Equity interests in property-related entities excluded: Non-listed investee entities that engage in the following property-related activities will not be eligible for the proposed scheme:
- Property trading – The business of acquisition and sale of immovable properties in or outside Hong Kong7.
- Property development – Property development in or outside Hong Kong unless immovable properties are used to carry on its own trade or business, e.g., properties held for letting but not for sale. In addition, the investee entity must not undertake property development8 for at least 60 continuous months before the disposal.
- Property holding – If the value of its immovable properties exceeds 50% of the investee entity's total asset value (where it is not categorized as property trading or property development). This test will consider the immovable properties held directly or indirectly by the investee entity in or outside Hong Kong. If these are for its own business use (including property letting) but not for sale, their value will not be considered in determining the 50% threshold.
Disposal losses unaffected: Onshore losses on disposal of equity interests would not be affected by the scheme and would continue to be assessed based on "badges of trade".
Effective date: Upon enactment of the Bill, the proposed scheme would apply to:
- disposals on or after 1 January 2024; and
- disposal gains accrued from the year of assessment 2023/24.
Administration
Taxpayers can elect for the scheme through their annual profits tax return for the year of assessment in which the disposal occurs.
Non-election or exclusion from the scheme does not mean disposal gains must be chargeable to profits tax. This will continue to be determined based on "badges of trade".
Our observations
We are pleased the Government has adopted our suggestion to allow aggregation of equity interests held by closely related entities when determining the 15% threshold, and covered disposal in tranches, in designing the scheme. The scheme appears more competitive than those in other jurisdictions, with wider coverage of businesses and equity interests and a lower equity holding threshold.
We highlight that the considerations for the 24-month time limit under disposal in tranches contain complex details. For example, if there are three tranches of disposals, the 24-month period for the 3rd disposal will run from the last earlier disposal (say, the 2nd disposal) that met the equity holding conditions. Disposal gains of remaining equity interests would not be eligible for safe harbour if the earlier disposal that met the equity holding conditions occurred before 1 January 2024.

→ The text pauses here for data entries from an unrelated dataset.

(* ===== verification/MarkdownFolds.v ===== *)
(** * Hidden spans never overlap

    The promise of [conceal_spans] to the editor: what it hides are stretches of
    the text no two of which overlap. *)

From S2P Require Import Prelude Strings HeadingKey PlanTime MarkdownSyntax MarkdownKeys MarkdownBlocks.

(** ** Ranges apart *)

Definition apart (a b : range) : Prop := r_end a ≤ r_start b ∨ r_end b ≤ r_start a.

Fixpoint apart_all (l : list range) : Prop :=
  match l with [] => True | r :: l' => Forall (apart r) l' ∧ apart_all l' end.

Definition apart_lists (a b : list range) : Prop := ∀ x y, x ∈ a → y ∈ b → apart x y.

(** Not empty, and between two positions. *)
Definition inside (a b : nat) (r : range) : Prop := a ≤ r_start r ∧ r_start r < r_end r ∧ r_end r ≤ b.

Lemma apart_sym a b : apart a b → apart b a.
Proof. unfold apart. lia. Qed.

Lemma apart_all_app a b : apart_all (a ++ b) ↔ apart_all a ∧ apart_all b ∧ apart_lists a b.
Proof.
  induction a as [|x a IH]; cbn.
  - split; [intros; split_and!; [done|done|]|naive_solver]. by intros ? ? ?%not_elem_of_nil.
  - rewrite Forall_app, IH. unfold apart_lists. setoid_rewrite elem_of_cons.
    rewrite !Forall_forall. naive_solver.
Qed.

Lemma overlaps_apart a b : overlaps a b = false ↔ apart a b.
Proof. unfold overlaps, apart. rewrite andb_false_iff, !Nat.ltb_ge. lia. Qed.

Lemma overlaps_excluded_apart excluded r :
  overlaps_excluded excluded r = false ↔ Forall (λ other, apart other r) excluded.
Proof.
  unfold overlaps_excluded. rewrite existsb_false. apply Forall_iff. intros other. apply overlaps_apart.
Qed.

Lemma inside_apart a b c d r s : inside a b r → inside c d s → b ≤ c → apart r s.
Proof. unfold inside, apart. lia. Qed.

Lemma inside_weaken a b c d r : inside a b r → c ≤ a → b ≤ d → inside c d r.
Proof. unfold inside. lia. Qed.

(** ** Stretches of a line *)

Definition covers (line : str) (f : char → bool) (r : range) : Prop :=
  ∀ i, r_start r ≤ i < r_end r → ∃ c, line !! i = Some c ∧ f c = true.

Definition excludes (f g : char → bool) : Prop := ∀ c, f c = true → g c = false.

Lemma covers_apart line f g r s a b c d :
  covers line f r → covers line g s → excludes f g → inside a b r → inside c d s → apart r s.
Proof.
  intros Hf Hg Hfg (_ & Hr & _) (_ & Hs & _). unfold apart.
  destruct (decide (r_end r ≤ r_start s)); [lia|]. destruct (decide (r_end s ≤ r_start r)); [lia|]. exfalso.
  destruct (Hf (Nat.max (r_start r) (r_start s))) as (x & Hx & Hfx); [lia|].
  destruct (Hg (Nat.max (r_start r) (r_start s))) as (y & Hy & Hgy); [lia|].
  apply Hfg in Hfx. congruence.
Qed.

(** A position of another character is past the stretch, or before it. *)
Lemma covers_past line f a b i c :
  covers line f (mkRange a b) → line !! i = Some c → f c = false → a ≤ i → b ≤ i.
Proof.
  intros Hf Hi Hc Ha. destruct (decide (b ≤ i)); [done|]. destruct (Hf i) as (d & Hd & Hfd); [cbn; lia|]. congruence.
Qed.

Lemma covers_join line f a b c :
  covers line f (mkRange a b) → covers line f (mkRange b c) → covers line f (mkRange a c).
Proof. intros H1 H2 i Hi. cbn in *. destruct (decide (i < b)); [apply H1|apply H2]; cbn; lia. Qed.

Lemma covers_weaken line f g r : covers line f r → (∀ c, f c = true → g c = true) → covers line g r.
Proof. intros Hf Hfg i Hi. destruct (Hf i Hi) as (c & Hc & Hx). eauto. Qed.

Lemma covers_sub line f a b c d :
  covers line f (mkRange a b) → a ≤ c → d ≤ b → covers line f (mkRange c d).
Proof. intros Hf Ha Hb i Hi. apply Hf. cbn in *. lia. Qed.

Lemma covers_count line f from :
  covers line f (mkRange from (from + count_while f (drop from line))).
Proof.
  intros i Hi. cbn in Hi. assert (∀ s k, k < count_while f s → ∃ c, s !! k = Some c ∧ f c = true) as Hg.
  { induction s as [|x s IH]; cbn; intros k Hk; [lia|]. destruct (f x) eqn:E; [|lia].
    destruct k as [|k]; [by eexists|]. apply IH. lia. }
  destruct (Hg (drop from line) (i - from)) as (c & Hc & Hfc); [lia|]. exists c. split; [|done].
  rewrite lookup_drop in Hc. by replace (from + (i - from)) with i in Hc by lia.
Qed.

Lemma covers_prefix line f from p rest :
  drop from line = p ++ rest → Forall (λ c, f c = true) p → covers line f (mkRange from (from + length p)).
Proof.
  intros Hd Hp i Hi. cbn in Hi. destruct (lookup_lt_is_Some_2 p (i - from)) as [c Hc]; [lia|].
  exists c. split; [|by eapply Forall_lookup_1 in Hp].
  replace i with (from + (i - from)) by lia. rewrite <- lookup_drop, Hd. by rewrite lookup_app_l by lia.
Qed.

Lemma covers_find line f from p k :
  find_sub p (drop from line) = Some k → Forall (λ c, f c = true) p →
  covers line f (mkRange (from + k) (from + k + length p)).
Proof.
  intros (Hs & _)%find_sub_Some Hp. apply starts_with_app in Hs as [rest Hs]. rewrite drop_drop in Hs.
  eapply covers_prefix; [|exact Hp]. exact Hs.
Qed.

Equity interests previously regarded as trading stock in an assessment or loss computation would not be eligible for the safe harbour or considered in determining equity holding conditions. Given taxpayers cannot lodge an objection against a loss computation officially under the Inland Revenue Ordinance, such treatment (i.e., regarded as trading stock by the IRD) might not be agreed by the taxpayers. This would deprive them of eligibility for the safe harbour and they would need to revert to “badges of trade” to determine if the disposal gains are capital in nature.
The Bill has extensive anti-abuse rules for property-related equity interests. For example, the exclusion is not limited to immovable properties in Hong Kong, but also covers overseas properties. Nevertheless, immovable properties held for own business use and infrastructure will not be considered. The rules for determining whether the investee entity is “property-rich” could be complicated. The value of immovable properties for calculating the 50% threshold includes those indirectly held by the taxpayer. “Value" is not defined in the legislation (e.g., carrying value or market value). Further guidance will be needed from the IRD.
Taxpayers who plan to expand or restructure their businesses should seek professional advice in assessing whether the safe harbour scheme applies to the proposed transactions.
1 Please refer to our Hong Kong Tax Newsflash Issue 176 and Issue 191 for the background and details.
2 Inland Revenue (Amendment) (Disposal Gain by Holder of Qualifying Equity Interests) Bill 2023
3 Under the “badges of trade” approach, consideration is given to the facts and circumstances of the case, e.g., the frequency of similar transactions, the holding period, the shareholding ratio, and reasons for purchase or sale.
4 An entity is an insurer if Subdivision 1 of Division 11 of Part 4 of the Inland Revenue Ordinance applies to the ascertainment of its assessable profits.
5 An assessment has become final and conclusive if no valid objection or appeal has been lodged, an appeal against the assessment has been withdrawn, the Assessor and the taxpayer have agreed on the assessable profits upon an objection, or the assessable profits have been determined on objection or appeal.
6 The equity interests would cease to be regarded as trading stock provided that the deemed gain up to the date of change of intention has been chargeable to tax. The 24-month holding period of such interests would be counted from the date of change of intention.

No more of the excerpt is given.